As Section 377 Heads to Its Demise, Let’s Consider How Ridiculous the Law Really Is

Yesterday, July 10, the Supreme Court started a week-long hearing to decide if Section 377 is unconstitutional and needs to be struck down, which means the law may finally be scrapped (again).

Let’s play a little game to understand what’s going on. First let’s divide ourselves into two groups. People who like the colour red, and those who like the colour blue. Now, let’s set cultural norms that say red is a bad colour – it is indicative of violence, it reflects anger and danger. It is basically the colour of murder and blood. On the other hand, let’s make blue a ‘cool’ colour.
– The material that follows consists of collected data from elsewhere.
(** * Record repositories of the week-2 assignments

    A shallow embedding of the two JSON-file-backed agents,
    [library_manager/src/library_agent.py] (class [LibraryAgent]) and
    [movie-agent/movie_agent.py] (class [MovieAgent]), and the properties
    of their load / save / add / rate / recommend / delete operations.

    Conventions of the embedding.
    - A record (a Python dict with a fixed set of keys) is a Rocq [Record];
      a key holding [None] is an [option] field.
    - [self.books] / [self.movies] is a [list]; a method takes [self] and
      returns the updated [self] next to its Python return value.
    - Everything outside the process (the files, the logger, the console,
      the clock) is the [World]; a method is a function from the world to
      an outcome and a new world. An outcome is a value or a raised
      exception, so that "does not raise" is a statement one can prove.
    - [json.dump] and [json.load] belong to the Python standard library:
      they are parameters of the development. *)

From Stdlib Require Import List String Ascii Bool ZArith QArith Qcanon.
From Stdlib Require Import Lia Permutation Sorted DecimalString.
Import ListNotations.

Local Open Scope string_scope.
Local Open Scope list_scope.

(* ------------------------------------------------------------------ *)
(** ** Python numbers *)

(** A rating is a Python [float] (or an [int], which compares the same
    way): a finite value is the rational it denotes, and the three
    non-finite floats are kept apart because the range check of
    [rate_book] has to deal with them. No arithmetic is done on ratings
    here; only comparisons and truthiness, which are exact on floats. *)
Inductive pyfloat : Type :=
  | NaN
  | NegInf
  | Fin (q : Qc)
  | PosInf.

Definition Qcleb (x y : Qc) : bool := Qle_bool x y.

(** [a <= b] on floats: every comparison with NaN is false. *)
Definition float_le (a b : pyfloat) : bool :=
  match a, b with
  | NaN, _ | _, NaN => false
  | NegInf, _ => true
  | _, PosInf => true
  | Fin x, Fin y => Qcleb x y
  | Fin _, NegInf => false
  | PosInf, _ => false
  end.

(** [a >= b] is [b <= a]. *)
Definition float_ge (a b : pyfloat) : bool := float_le b a.

(** [a > b]: [b <= a] and not [a <= b] (false as soon as one is NaN). *)
Definition float_gt (a b : pyfloat) : bool := float_le b a && negb (float_le a b).

Definition of_Z (z : Z) : pyfloat := Fin (Q2Qc (inject_Z z)).

(** [bool(x)] for a number: false exactly for zero (NaN is truthy). *)
Definition float_truthy (a : pyfloat) : bool :=
  match a with
  | Fin q => negb (Qcleb q 0 && Qcleb 0 q)
  | _ => true
  end.

Definition pyfloat_eq_dec : forall a b : pyfloat, {a = b} + {a <> b}.
Proof. decide equality. apply Qc_eq_dec. Defined.

(* ------------------------------------------------------------------ *)
(** ** Python strings *)

(** [str.strip()] and [str.lower()] on ASCII text. Python's versions also
    know the non-ASCII white space and letters of Unicode; a string here
    is a sequence of bytes and bytes above 127 are left alone. *)
Definition is_space (c : ascii) : bool :=
  let n := nat_of_ascii c in
  (Nat.eqb n 32 || (Nat.leb 9 n && Nat.leb n 13) || (Nat.leb 28 n && Nat.leb n 31))%bool.

Fixpoint lstrip (s : string) : string :=
  match s with
  | String c s' => if is_space c then lstrip s' else s
  | EmptyString => EmptyString
  end.

Fixpoint rstrip (s : string) : string :=
  match s with
  | String c s' =>
      match rstrip s' with
      | EmptyString => if is_space c then EmptyString else String c EmptyString
      | t => String c t
      end
  | EmptyString => EmptyString
  end.

Definition strip (s : string) : string := rstrip (lstrip s).

Definition lower_ascii (c : ascii) : ascii :=
  let n := nat_of_ascii c in
  if (Nat.leb 65 n && Nat.leb n 90)%bool then ascii_of_nat (n + 32) else c.

Fixpoint lower (s : string) : string :=
  match s with
  | String c s' => String (lower_ascii c) (lower s')
  | EmptyString => EmptyString
  end.

(** [needle in hay] for two strings: [needle] occurs in [hay] as a
    contiguous run of characters (the empty string occurs in every
    string). *)
Fixpoint contains (needle hay : string) : bool :=
  (String.prefix needle hay ||
   match hay with
   | String _ hay' => contains needle hay'
   | EmptyString => false
   end)%bool.

(** [s.split()] without argument: the maximal runs of characters that
    are not white space. [cur] is the run being read. *)
Fixpoint split_from (cur s : string) : list string :=
  match s with
  | EmptyString => match cur with EmptyString => [] | _ => [cur] end
  | String c s' =>
      if is_space c then
        match cur with
        | EmptyString => split_from EmptyString s'
        | _ => cur :: split_from EmptyString s'
        end
      else split_from (cur ++ String c EmptyString) s'
  end.

Definition split (s : string) : list string := split_from EmptyString s.

(** [s.split(sep)] for a separator of one character: the pieces between
    the separators, at least one piece. *)
Fixpoint split_on_from (sep : ascii) (cur s : string) : list string :=
  match s with
  | EmptyString => [cur]
  | String c s' =>
      if Ascii.eqb c sep then cur :: split_on_from sep EmptyString s'
      else split_on_from sep (cur ++ String c EmptyString) s'
  end.

Definition split_on (sep : ascii) (s : string) : list string :=
  split_on_from sep EmptyString s.

(** [l[-1]], [None] standing for the [IndexError] of an empty list. *)
Fixpoint last_item {A : Type} (l : list A) : option A :=
  match l with
  | [] => None
  | [x] => Some x
  | _ :: l' => last_item l'
  end.

Definition is_digit (c : ascii) : bool :=
  let n := nat_of_ascii c in (Nat.leb 48 n && Nat.leb n 57)%bool.

Definition digit_value (c : ascii) : Z := Z.of_nat (nat_of_ascii c - 48).

(** [s.isdigit()] on ASCII text: at least one character, all digits. *)
Fixpoint all_digits (s : string) : bool :=
  match s with
  | EmptyString => true
  | String c s' => (is_digit c && all_digits s')%bool
  end.

Definition isdigit (s : string) : bool :=
  match s with
  | EmptyString => false
  | _ => all_digits s
  end.

(** The digits of an [int] literal after its sign: digits, with single
    underscores allowed between two digits. [acc] is the value read so
    far and [after_digit] tells whether the last character was a digit. *)
Fixpoint int_digits (acc : Z) (after_digit : bool) (s : string) : option Z :=
  match s with
  | EmptyString => if after_digit then Some acc else None
  | String c s' =>
      if is_digit c then int_digits (10 * acc + digit_value c)%Z true s'
      else if (Ascii.eqb c "_" && after_digit)%bool then int_digits acc false s'
      else None
  end.

(** The interpreter refuses to convert a literal of more digits than
    this (the default of [sys.int_info.default_max_str_digits]). *)
Definition int_max_str_digits : nat := 4300.

Fixpoint count_digits (s : string) : nat :=
  match s with
  | EmptyString => O
  | String c s' => if is_digit c then S (count_digits s') else count_digits s'
  end.

Definition int_literal (d : string) : option Z :=
  if Nat.leb (count_digits d) int_max_str_digits then int_digits 0 false d
  else None.

(** The white space [int()] skips around an ASCII literal: the six
    characters of C's [isspace]. The separators 28 to 31, which
    [str.strip()] drops, are not among them. *)
Definition is_c_space (c : ascii) : bool :=
  let n := nat_of_ascii c in
  (Nat.eqb n 32 || (Nat.leb 9 n && Nat.leb n 13))%bool.

Fixpoint skip_spaces (s : string) : string :=
  match s with
  | String c s' => if is_c_space c then skip_spaces s' else s
  | EmptyString => EmptyString
  end.

Fixpoint drop_trailing_spaces (s : string) : string :=
  match s with
  | String c s' =>
      match drop_trailing_spaces s' with
      | EmptyString => if is_c_space c then EmptyString else String c EmptyString
      | t => String c t
      end
  | EmptyString => EmptyString
  end.

(** [int(s)] for a string, [None] standing for [ValueError]: white space
    around the literal is dropped, one sign is allowed, and a literal
    with too many digits is refused. The digits are the ASCII ones. *)
Definition py_int (s : string) : option Z :=
  match drop_trailing_spaces (skip_spaces s) with
  | String "+" d => int_literal d
  | String "-" d => option_map Z.opp (int_literal d)
  | d => int_literal d
  end.

(** [str(n)] for an [int]. *)
Definition str_of_Z (z : Z) : string := NilZero.string_of_int (Z.to_int z).

(* ------------------------------------------------------------------ *)
(** ** The world outside the process *)

(** What a path holds: nothing, a text, or something that exists but
    cannot be read as text (no permission, a directory, bytes that are
    not UTF-8). *)
Inductive file_state : Type :=
  | Absent
  | Content (text : string)
  | Unreadable.

Inductive level : Type := INFO | WARNING | ERROR.

(** One effect on the logger or on the console. Messages are kept as the
    format string of the source, without the values spliced in. *)
Inductive event : Type :=
  | Log (lvl : level) (msg : string)
  | Print (msg : string).

Record World : Type := mkWorld {
  fs : string -> file_state;      (* the file system, by path *)
  writable : string -> bool;      (* can the path be created/opened for writing *)
  today : string;                 (* datetime.now().strftime("%Y-%m-%d") *)
  trace : list event              (* log records and console lines, oldest first *)
}.

Definition emit (e : event) (w : World) : World :=
  mkWorld (fs w) (writable w) (today w) (trace w ++ [e]).

Definition write_file (path text : string) (w : World) : World :=
  mkWorld (fun p => if String.eqb p path then Content text else fs w p)
          (writable w) (today w) (trace w).

(** The exceptions the modelled code can meet. [OtherError] stands for
    every exception class that is neither of the first two
    (PermissionError, IsADirectoryError, UnicodeDecodeError, ...). *)
Inductive exn : Type :=
  | JSONDecodeError
  | FileNotFoundError
  | OtherError.

Inductive result (A : Type) : Type :=
  | Ok (a : A)
  | Raise (e : exn).
Arguments Ok {A} a.
Arguments Raise {A} e.

(** A computation in the world that may raise. *)
Definition M (A : Type) : Type := World -> result A * World.

Definition ret {A} (a : A) : M A := fun w => (Ok a, w).
Definition raise {A} (e : exn) : M A := fun w => (Raise e, w).
Definition bind {A B} (m : M A) (k : A -> M B) : M B :=
  fun w => match m w with
           | (Ok a, w') => k a w'
           | (Raise e, w') => (Raise e, w')
           end.
(** [try: m except: h] with [h] choosing by exception class. *)
Definition try_except {A} (m : M A) (h : exn -> M A) : M A :=
  fun w => match m w with
           | (Ok a, w') => (Ok a, w')
           | (Raise e, w') => h e w'
           end.

Declare Scope io_scope.
Delimit Scope io_scope with io.
Notation "x <- m ;; k" := (bind m (fun x => k))
  (at level 100, m at next level, right associativity) : io_scope.
Notation "m ;;; k" := (bind m (fun _ => k))
  (at level 100, right associativity) : io_scope.

Definition logger (lvl : level) (msg : string) : M unit :=
  fun w => (Ok tt, emit (Log lvl msg) w).
Definition print (msg : string) : M unit :=
  fun w => (Ok tt, emit (Print msg) w).
Definition now_date : M string := fun w => (Ok (today w), w).

(** [Path.exists()]. *)
Definition path_exists (path : string) : M bool :=
  fun w => (Ok match fs w path with Absent => false | _ => true end, w).

(** [open(path, 'r')] followed by reading the whole text. *)
Definition read_text (path : string) : M string :=
  fun w => match fs w path with
           | Absent => (Raise FileNotFoundError, w)
           | Content s => (Ok s, w)
           | Unreadable => (Raise OtherError, w)
           end.

(** [parent.mkdir(parents=True, exist_ok=True)] and [open(path, 'w')]
    followed by writing the whole text. *)
Definition write_text (path text : string) : M unit :=
  fun w => if writable w path then (Ok tt, write_file path text w)
           else (Raise OtherError, w).

(* ------------------------------------------------------------------ *)
(** ** Lists mutated in place *)

Section ListUpdates.
Context {A : Type}.

(** Position of the first element satisfying [p], as a linear scan
    ([for i, x in enumerate(l): if p(x): ...]) finds it. *)
Fixpoint find_index (p : A -> bool) (l : list A) : option nat :=
  match l with
  | [] => None
  | x :: l' => if p x then Some 0%nat else option_map S (find_index p l')
  end.

(** [l.pop(i)]: the list without its element at position [i]. *)
Fixpoint pop (i : nat) (l : list A) : list A :=
  match l, i with
  | [], _ => []
  | _ :: l', O => l'
  | x :: l', S j => x :: pop j l'
  end.

(** Mutation, through a reference to the element at position [i]. *)
Fixpoint set_at (i : nat) (f : A -> A) (l : list A) : list A :=
  match l, i with
  | [], _ => []
  | x :: l', O => f x :: l'
  | x :: l', S j => x :: set_at j f l'
  end.

(** [list.sort(key=key, reverse=True)]: Python's sort is stable, also
    with [reverse=True], so the result is the one stable insertion
    produces: an element goes in front of the first element whose key
    is not strictly greater than its own. *)
Fixpoint insert_desc (key : A -> pyfloat) (x : A) (l : list A) : list A :=
  match l with
  | [] => [x]
  | y :: l' => if float_gt (key y) (key x) then y :: insert_desc key x l'
               else x :: y :: l'
  end.

Definition sort_desc (key : A -> pyfloat) (l : list A) : list A :=
  fold_right (insert_desc key) [] l.
End ListUpdates.

(* ------------------------------------------------------------------ *)
(** ** library_agent.py *)

Module Library.

(** A book, with the keys [add_book] writes. *)
Record Book : Type := mkBook {
  id : Z;
  title : string;
  author : string;
  genre : string;
  year : option Z;
  isbn : option string;
  rating : option pyfloat;
  status : string;
  added_date : string;
  notes : string
}.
Having set up these arbitrary rules, people who like red are now shamed for their preference. Some from the blue camp will go as far as saying that people who like red must be mentally ill to like something as awful as that. They need help to culturally orient themselves and become ‘normal’ like those who like the colour blue.

Let’s reinforce these rules by actually criminalising the people who like red. So now they can actually go to jail for something as innocuous as preference.

So now, even if you like red, you don’t say it out loud. People who like ‘this’ colour are now shush about their favourite colour. In this situation, liking both colours isn’t an option either.

As you probably guessed, the colour red signifies homosexuality – or any consensual sexual freedom for that matter, while blue stands in for hetersexuality. And the SC is now hearing arguments on our right to like whatever colour we please. Sexuality, as Mulkul Rohatgi, one of the lawyers arguing against Section 377, once rightly said, is not a choice but a genetic phenomenon. Before cultural conditioning takes over, babies and children just happen to like some colours more than others, for no reason really. We don’t choose our sexuality, it is what it is.

The ruling NDA government is currently acting like that one uncle who is too constrained by groupthink to venture beyond the societal norm, but also doesn’t want to take a stand. Now that the constitutionality of the law is under scrutiny, the government now says it will stand with the SC ruling and has no clear stand of its own.

But this official neutrality hasn’t deterred other BJP leaders from spewing hatred against the LGBTQIA community. Just yesterday, Subramaniam Swamy declared homosexuality against Hindutva, said it needs a cure and also declared it a threat to national security.

The Congress isn’t really faring better on this issue either. While the BJP has officially declared its neutrality, even as its supporters and leaders have made their opposition clear, Rahul Gandhi’s party hasn’t tweeted about the case at all. The Congress then is like a closeted support, too scared to voice support but also scared of losing its liberal badge. Come on Rahul, get it together. Meanwhile, to its credit, the All India Mahila Congress has tweeted in support of scrapping 377.

Here’s what Section 377 of the Indian Penal Code actually says:

Unnatural offences.—Whoever voluntarily has carnal inter­course against the order of nature with any man, woman or animal, shall be punished with 1[imprisonment for life], or with impris­onment of either description for a term which may extend to ten years, and shall also be liable to fine. Explanation.—Penetration is sufficient to constitute the carnal intercourse necessary to the offence described in this section.

‘Unnatural’ includes everything from anal sex to oral sex regardless of the two (or more) people involved and their gender. This poem by Akhil Katyal is a good reminder of the things covered under this law:

As Arvind Datar argued in court yesterday, “It is part of natural orientation of a man. How can it be a crime? This is orientation of man and it can never be a crime.”

Apart from the fact that this law pre-dates our constitution itself, the law also reflects outdated ways of thinking about sexual orientation. For instance, it’s been decades since global organisations removed it from their list of disorders. Even the Indian Psychiatric Society has publicly stated that homosexuality has nothing to do with mental illness, so can we please nip this insult in the bud, now?

It’s highly likely that we will win this one and the law will be read down. But even then, there are miles to go in terms of equality. Equal right to marriage, adoption, legal guardianship etc. are still going to be contested issues that we will have to fight for. It’s not an easy road ahead, and it hasn’t been easy up till now, but I’m positive that the rainbow will shine.